American activist (1925–2013)

Evelyn Gibson Lowery (February 16, 1925 – September 26, 2013) was an American civil rights activist and leader.

==Biography==
Lowery was born in Memphis, Tennessee, on February 16, 1925, and was the daughter of activists Rev. Dr. Harry and Evelyn Gibson. They provided her with the inspiration that became the foundation for a lifetime of involvement in human rights at both the national and international levels.
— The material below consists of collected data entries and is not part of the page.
(* ===== verification/Memory.v ===== *)
(** Page tables and address spaces of x86-64: src/src/hal/x86_64/memory/memory_manager.cpp,
    src/src/hal/x86_64/include/hal/x86_64/memory/{paging,memory_types}.hpp, and the
    slot layouts of page_table_capability.hpp, frame_capability.hpp and
    address_space.hpp.

    Physical memory is the map [memory_words] from the physical address of a word
    to its value; the kernel reaches it at [address | KERNEL_VIRTUAL_BASE], which
    the model leaves out.  A page-table entry is the 64-bit word [page::all]. *)

From S2P Require Import Prelude Word Types Dll Kernel Slot Hal.
From S2P Require Export MemoryTypes.

(** ** x86_64::page *)

Definition PAGE_TABLE_COUNT : Z := 512.
Definition DEPTH_PML4 : Z := 4.
Definition DEPTH_PDPT : Z := 3.
Definition DEPTH_PD : Z := 2.
Definition DEPTH_PT : Z := 1.
Definition DEPTH_OFFSET : Z := 0.

Definition page_present (all : Z) : bool := Z.testbit all 0.
Definition page_rw (all : Z) : bool := Z.testbit all 1.
Definition page_user (all : Z) : bool := Z.testbit all 2.
Definition page_page_size (all : Z) : bool := Z.testbit all 7.
Definition page_execute_disable (all : Z) : bool := Z.testbit all 63.
(** The 40-bit field [address], at bit 12. *)
Definition get_physical_address (all : Z) : Z :=
  Z.shiftl (Z.land (Z.shiftr all 12) (Z.ones 40)) 12.

(** An entry built field by field from 0. *)
Definition make_page (address : Z) (rw page_size execute_disable : bool) (cache : Z) : Z :=
  Z.lor (Z.lor (Z.shiftl (Z.land (Z.shiftr address 12) (Z.ones 40)) 12)
               (Z.lor 1 (Z.lor (Z.shiftl (Z.b2z rw) 1) (Z.shiftl 1 2))))
        (Z.lor (Z.lor (Z.shiftl (Z.b2z page_size) 7) (Z.shiftl (Z.b2z execute_disable) 63)) cache).

Definition calculate_page_table_index (target_virtual_address table_depth : Z) : Z :=
  let shift := if 0 <? table_depth then 12 + 9 * (table_depth - 1) else 12 in
  Z.land (Z.shiftr target_virtual_address shift) 0x1FF.

Definition convert_leaf_size_bits_to_internal_depth (leaf_size_bits : Z) : result Z hal_error :=
  match leaf_size_bits with
  | 12 => Ok DEPTH_PT
  | 21 => Ok DEPTH_PD
  | 30 => Ok DEPTH_PDPT
  | _ => Err HE_ILLEGAL_ARGUMENT
  end.

Definition PAGE_CACHE_MASK : Z := Z.lor (Z.shiftl 1 3) (Z.shiftl 1 4).
Definition mapping_cache_flags (attribute : Z) : Z :=
  match get_mapping_flag attribute with
  | Some MAPPING_BUFFERED => Z.shiftl 1 3
  | Some MAPPING_UNCACHED => PAGE_CACHE_MASK
  | _ => 0
  end.

Section memory_manager.
Context `{config}.

(** ** memory_manager.cpp *)

Definition validate_root_address_space (target_root : page_table) : memory_map_result :=
  if negb (get_depth target_root =? DEPTH_PML4) then Err MM_ILLEGAL_DEPTH
  else if table_address target_root =? 0 then Err MM_INVALID_PAGE_TABLE
  else Ok tt.

(** [invalidate_local_tlb<FLUSH_ADDRESS_SPACE>]. *)
Definition invalidate_local_tlb (FLUSH_ADDRESS_SPACE : bool) (target_address_space : page_table)
    (target_address : Z) : M unit :=
  core ← this_core;
  if negb (cr3 core =? table_address target_address_space) then mret tt
  else
    c ← reads current_core;
    emit (EV_INVALIDATE_TLB c (if FLUSH_ADDRESS_SPACE then None else Some target_address)).

(** [&table[calculate_page_table_index(address, depth)]], a physical address. *)
Definition entry_address (table target_address depth : Z) : Z :=
  table + 8 * calculate_page_table_index target_address depth.

(** [for (i = PML4; i > depth; i--)]: [turns] levels below the table at depth
    [i]; the result is the table at the target depth. *)
Fixpoint traverse_tables (turns : nat) (table target_address i : Z) : M (result Z memory_map_error) :=
  match turns with
  | O => mret (Ok table)
  | S turns' =>
      entry ← load memory_words (entry_address table target_address i);
      if negb (page_present entry) then fail MM_NO_SUCH_PAGE_TABLE
      else if get_physical_address entry =? 0 then fail MM_NO_SUCH_PAGE_TABLE
      else traverse_tables turns' (get_physical_address entry) target_address (i - 1)
  end.

(** The address of the entry for [target_address] at [depth]. *)
Definition traverse_page_table_entry (target_root : page_table) (target_address depth : Z)
    : M (result Z memory_map_error) :=
  let? _ := mret (validate_root_address_space target_root) in
  if (DEPTH_PML4 <? depth) || (depth <? DEPTH_PT) then fail MM_ILLEGAL_DEPTH
  else if table_address target_root =? 0 then fail MM_INVALID_PAGE_TABLE
  else
    let? table := traverse_tables (Z.to_nat (DEPTH_PML4 - depth)) (table_address target_root)
                    target_address DEPTH_PML4 in
    mret (Ok (entry_address table target_address depth)).

Definition map_page_table (target_root target_table : page_table) (target_address rights : Z)
    : M memory_map_result :=
  let? _ := mret (validate_root_address_space target_root) in
  if table_address target_table =? 0 then fail MM_INVALID_PAGE_TABLE
  else if get_depth target_table <=? DEPTH_OFFSET then fail MM_ILLEGAL_DEPTH
  else if get_depth target_root + 1 <=? get_depth target_table then fail MM_ILLEGAL_DEPTH
  else
    let parent_depth := get_depth target_table + 1 in
    let? entry := traverse_page_table_entry target_root target_address parent_depth in
    value ← load memory_words entry;
    if page_present value then fail MM_ALREADY_MAPPED
    else
      let is_writable := has_attribute rights MEMORY_WRITE in
      let is_executable := has_attribute rights MEMORY_EXECUTE in
      modify memory_words entry
        (λ _, make_page (table_address target_table) is_writable false (negb is_executable) 0);;
      invalidate_local_tlb true target_root target_address;;
      ok.

Definition unmap_page_table (target_root target_table : page_table) (target_address : Z)
    : M memory_map_result :=
  if table_address target_table =? 0 then fail MM_INVALID_PAGE_TABLE
  else
    let? entry := traverse_page_table_entry target_root target_address (get_depth target_table + 1) in
    value ← load memory_words entry;
    if negb (page_present value) then ok
    else
      modify memory_words entry (λ _, 0);;
      invalidate_local_tlb true target_root target_address;;
      ok.

(** [convert_leaf_size_bits_to_internal_depth(...).transform_error(...)]. *)
Definition leaf_depth (size_bits : Z) : result Z memory_map_error :=
  transform_error (λ _, MM_ILLEGAL_DEPTH) (convert_leaf_size_bits_to_internal_depth size_bits).

Definition map_frame (target_root : page_table) (target_frame : frame) (target_address rights : Z)
    : M memory_map_result :=
  let? target_leaf_depth := mret (leaf_depth (frame_size_bits target_frame)) in
  if negb (is_valid_mapping_attribute rights) then fail MM_INVALID_FRAME
  else
    let? entry := traverse_page_table_entry target_root target_address target_leaf_depth in
    value ← load memory_words entry;
    if page_present value then fail MM_ALREADY_MAPPED
    else
      frame_size ← defined (shl 1 (frame_size_bits target_frame));
      let frame_mask := wsub frame_size 1 in
      if negb (Z.land (frame_address target_frame) frame_mask =? 0)
         || negb (Z.land target_address frame_mask =? 0)
      then fail MM_ILLEGAL_DEPTH
      else
        let is_writable := has_attribute rights MEMORY_WRITE in
        let is_executable := has_attribute rights MEMORY_EXECUTE in
        modify memory_words entry
          (λ _, make_page (frame_address target_frame) is_writable
                  (negb (target_leaf_depth =? DEPTH_PT)) (negb is_executable)
                  (mapping_cache_flags rights));;
        invalidate_local_tlb false target_root target_address;;
        ok.

Definition unmap_frame (target_root : page_table) (target_frame : frame) (target_address : Z)
    : M memory_map_result :=
  let? target_leaf_depth := mret (leaf_depth (frame_size_bits target_frame)) in
  let? entry := traverse_page_table_entry target_root target_address target_leaf_depth in
  value ← load memory_words entry;
  if negb (page_present value) then ok
  else
    modify memory_words entry (λ _, 0);;
    invalidate_local_tlb false target_root target_address;;
    ok.

(** [for (current_depth = PML4; current_depth > target_leaf_depth; ...)]. *)
Fixpoint search_unset_loop (turns : nat) (table target_address current_depth : Z)
    : M (result Z memory_map_error) :=
  match turns with
  | O => mret (Ok 0)
  | S turns' =>
      entry ← load memory_words (entry_address table target_address current_depth);
      if negb (page_present entry) then mret (Ok (current_depth - 1))
      else if page_page_size entry then fail MM_ALREADY_MAPPED
      else if get_physical_address entry =? 0 then fail MM_NO_SUCH_PAGE_TABLE
      else search_unset_loop turns' (get_physical_address entry) target_address (current_depth - 1)
  end.

Definition search_unset_page_table_depth (target_root : page_table) (target_address leaf_size_bits : Z)
    : M (result Z memory_map_error) :=
  let? _ := mret (validate_root_address_space target_root) in
  let? target_leaf_depth := mret (leaf_depth leaf_size_bits) in
  search_unset_loop (Z.to_nat (DEPTH_PML4 - target_leaf_depth)) (table_address target_root)
    target_address DEPTH_PML4.

Definition search_page_table_cover_size_by_depth (depth : Z) : result Z memory_map_error :=
  match depth with
  | 4 => Ok (512 * 512 * 512 * PAGE_SIZE)
  | 3 => Ok (512 * 512 * PAGE_SIZE)
  | 2 => Ok (512 * PAGE_SIZE)
  | 1 => Ok PAGE_SIZE
  | _ => Err MM_ILLEGAL_DEPTH
  end.

Definition validate_frame_size_bits (size_bits : Z) : memory_map_result :=
  match size_bits with
  | 12 => Ok tt
  | 21 => if SUPPORT_2MiB_PAGE then Ok tt else Err MM_ILLEGAL_DEPTH
  | 30 => if SUPPORT_1GiB_PAGE then Ok tt else Err MM_ILLEGAL_DEPTH
  | _ => Err MM_ILLEGAL_DEPTH
  end.

Definition make_address_space (root_address : Z) : M (result page_table hal_error) :=
  if root_address =? 0 then fail HE_ILLEGAL_ARGUMENT
  else if (physical_to_virtual_address root_address =? 0)
          || (physical_to_virtual_address kernel_pml4 =? 0)
  then fail HE_ILLEGAL_ARGUMENT
  else
    copy_words (Z.to_nat PAGE_TABLE_COUNT) root_address kernel_pml4;;
    write_address_space_owners root_address 0;;
    mret (Ok (make_page_table root_address DEPTH_PML4)).

(** ** Slots *)

(** Only the first two words of the local array are written. *)
Definition convert_page_table_to_slot_data (table : page_table) : capability_slot_data :=
  SlotData (table_address table) (table_flags table) indeterminate.
Definition convert_slot_data_to_page_table (d : capability_slot_data) : page_table :=
  make_page_table (data_0 d) (data_1 d).
Definition convert_frame_to_slot_data (f : frame) : capability_slot_data :=
  SlotData (frame_address f) (frame_flags f) (frame_size_bits f).
Definition convert_slot_data_to_frame (d : capability_slot_data) : frame :=
  MkFrame (data_0 d) (data_2 d) (data_1 d).

Definition try_configure_page_table_slot (slot : slot_ref) (table : page_table) : M kernel_result :=
  if table_address table =? 0 then fail KE_ILLEGAL_ARGUMENT
  else
    clear_words (Z.to_nat PAGE_TABLE_COUNT) (table_address table);;
    modify slots slot
      (λ _, initial_slot <| rights := RIGHTS_ALL |> <| component := Some C_PAGE_TABLE |>
              <| type := CT_PAGE_TABLE |> <| data := convert_page_table_to_slot_data table |>);;
    ok.

Definition try_configure_frame_slot (slot : slot_ref) (f : frame) : M kernel_result :=
  modify slots slot
    (λ _, initial_slot <| component := Some C_FRAME |> <| type := CT_FRAME |>
            <| rights := RIGHTS_ALL |> <| data := convert_frame_to_slot_data f |>);;
  ok.

(** The slot is not initialised first: its place in a chain stays. *)
Definition try_configure_address_space_slot (slot : slot_ref) (table : page_table)
    : M kernel_result :=
  let? _ := mret (transform_error (λ _, KE_NO_SUCH_ADDRESS) (validate_root_address_space table)) in
  if table_address table =? 0 then fail KE_ILLEGAL_ARGUMENT
  else
    modify slots slot
      (λ v, v <| rights := RIGHTS_ALL |> <| component := Some C_ADDRESS_SPACE |>
              <| type := CT_ADDRESS_SPACE |> <| data := convert_page_table_to_slot_data table |>);;
    ok.

(** The implementation of the interface. *)
#[global] Instance x86_64_memory_manager : memory_manager := {|
  hal_validate_root_address_space := validate_root_address_space;
  hal_map_page_table := map_page_table;
  hal_unmap_page_table := unmap_page_table;
  hal_map_frame := map_frame;
  hal_unmap_frame := unmap_frame;
  hal_search_unset_page_table_depth := search_unset_page_table_depth;
  hal_validate_frame_size_bits := validate_frame_size_bits;
  hal_is_valid_user_address := is_valid_user_address;
|}.

End memory_manager.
Her father served as president of the Memphis chapter of the NAACP and her mother was involved in community organizations. She attended Clark College and Youngstown University. She married Rev. Joseph Lowery in 1950. He was President Emeritus of the Southern Christian Leadership Conference (SCLC) and worked alongside Martin Luther King Jr. during the Civil Rights Movement. She also marched in the historic Selma to Montgomery March in 1965, and re-enacted the trip several times.

In 1979, seeing a special need for women and families, Lowery founded SCLC/Women's Organizational Movement for Equality Now, Inc. (W.O.M.E.N.), the sister organization of the Southern Christian Leadership Conference. It was organized to champion the rights of women, children, families, and responding to the problems of the disenfranchised regardless of ethnicity, gender, age, or religion. Through that organization she spearheaded education and mentoring programs, HIV/AIDS awareness initiatives and raised over $350,000 for scholarships for high school seniors. Over the years, Lowery also took the lead in recognizing the contributions of fellow activists. She moved to develop coalitions and alliances with a variety of women's groups throughout the nation and other parts of the world.

In 1980, Lowery created the Drum Major For Justice Award, held annually near the April 4 anniversary of the assassination of Dr. Martin Luther King Jr., the founding president of SCLC, who wanted to be remembered as "a Drum Major For Justice." The awardees are recognized by their contributions to the cause of freedom, equality, and achievement in their professional fields. A partial list of awardees includes Rosa Parks, The Original Tuskegee Airmen, Rev. Hosea Williams, Maya Angelou, Harry Belafonte, Bill Cosby, Oprah Winfrey, Dr. Mae Jemison, Andrew Young, Rev. Jesse Jackson Sr., and James Meredith. She was also responsible for the erection of the Civil Rights Freedom Wall in Perry County, Alabama, and monuments honoring movement icons such as Viola Liuzzo, John Lewis and Hosea Williams.

In 2004 Lowery was herself honored at the International Civil Rights Walk of Fame at the Martin Luther King Jr. National Historic Site, located in Atlanta, Georgia.

==Death==
Lowery was hospitalized on September 18, 2013, after suffering a severe stroke. She died September 26, 2013, at her home in Georgia. She was 88.